### Description of the task
With no omissions, write out every record given below.

[Data for the task — start]

(** The loop of [Makepat] over the expression; [size] counts the cells
    used so far, [None] is a pattern that does not compile. *)
Fixpoint Makepat_loop (fuel : nat) (exp : string) (b : bool)
    (pat : list (closure * element)) (size : N) {struct fuel} : option Pattern :=
  match fuel with
  | 0 => None
  | S fuel' =>
      match exp with
      | EmptyString => Some {| bol := b; elements := pat |}
      | String c rest =>
          if (fgMaxpat - 1 <=? size)%N then None
          else if Ascii.eqb c "." then
            Makepat_loop fuel' rest b (pat ++ [(kOnce, kAny)]) (size + 1)%N
          else if Ascii.eqb c "^" then
            if (size =? 0)%N then Makepat_loop fuel' rest true pat (size + 1)%N
            else Makepat_loop fuel' rest b (pat ++ [(kOnce, kChar c)]) (size + 1)%N
          else if Ascii.eqb c "$" then
            Makepat_loop fuel' rest b
              (pat ++ [(kOnce, if empty rest then kEol else kChar c)]) (size + 1)%N
          else if Ascii.eqb c "[" then
            if (fgMaxpat <=? size + MAPSIZE)%N then None
            else
              let '(map, src) := doccl exp in
              if Ascii.eqb (peek src) "]"
              then Makepat_loop fuel' (advance src) b (pat ++ [(kOnce, kCcl map)])
                     (size + 1 + MAPSIZE)%N
              else None
          else if Ascii.eqb c "?" || Ascii.eqb c "*" || Ascii.eqb c "+" then
            pat' ← withClosure (if Ascii.eqb c "?" then kOpt
                                else if Ascii.eqb c "+" then kPclose else kClose) pat;
            Makepat_loop fuel' rest b pat' (size + 1)%N
          else
            let '(ch, exp') := esc exp in
            Makepat_loop fuel' exp' b (pat ++ [(kOnce, kChar ch)]) (size + 1)%N
      end
  end.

[Data for the task — finish]

### Finished exercise
(** The loop of [Makepat] over the expression; [size] counts the cells
    used so far, [None] is a pattern that does not compile. *)
Fixpoint Makepat_loop (fuel : nat) (exp : string) (b : bool)
    (pat : list (closure * element)) (size : N) {struct fuel} : option Pattern :=
  match fuel with
  | 0 => None
  | S fuel' =>
      match exp with
      | EmptyString => Some {| bol := b; elements := pat |}
      | String c rest =>
          if (fgMaxpat - 1 <=? size)%N then None
          else if Ascii.eqb c "." then
            Makepat_loop fuel' rest b (pat ++ [(kOnce, kAny)]) (size + 1)%N
          else if Ascii.eqb c "^" then
            if (size =? 0)%N then Makepat_loop fuel' rest true pat (size + 1)%N
            else Makepat_loop fuel' rest b (pat ++ [(kOnce, kChar c)]) (size + 1)%N
          else if Ascii.eqb c "$" then
            Makepat_loop fuel' rest b
              (pat ++ [(kOnce, if empty rest then kEol else kChar c)]) (size + 1)%N
          else if Ascii.eqb c "[" then
            if (fgMaxpat <=? size + MAPSIZE)%N then None
            else
              let '(map, src) := doccl exp in
              if Ascii.eqb (peek src) "]"
              then Makepat_loop fuel' (advance src) b (pat ++ [(kOnce, kCcl map)])
                     (size + 1 + MAPSIZE)%N
              else None
          else if Ascii.eqb c "?" || Ascii.eqb c "*" || Ascii.eqb c "+" then
            pat' ← withClosure (if Ascii.eqb c "?" then kOpt
                                else if Ascii.eqb c "+" then kPclose else kClose) pat;
            Makepat_loop fuel' rest b pat' (size + 1)%N
          else
            let '(ch, exp') := esc exp in
            Makepat_loop fuel' exp' b (pat ++ [(kOnce, kChar ch)]) (size + 1)%N
      end
  end.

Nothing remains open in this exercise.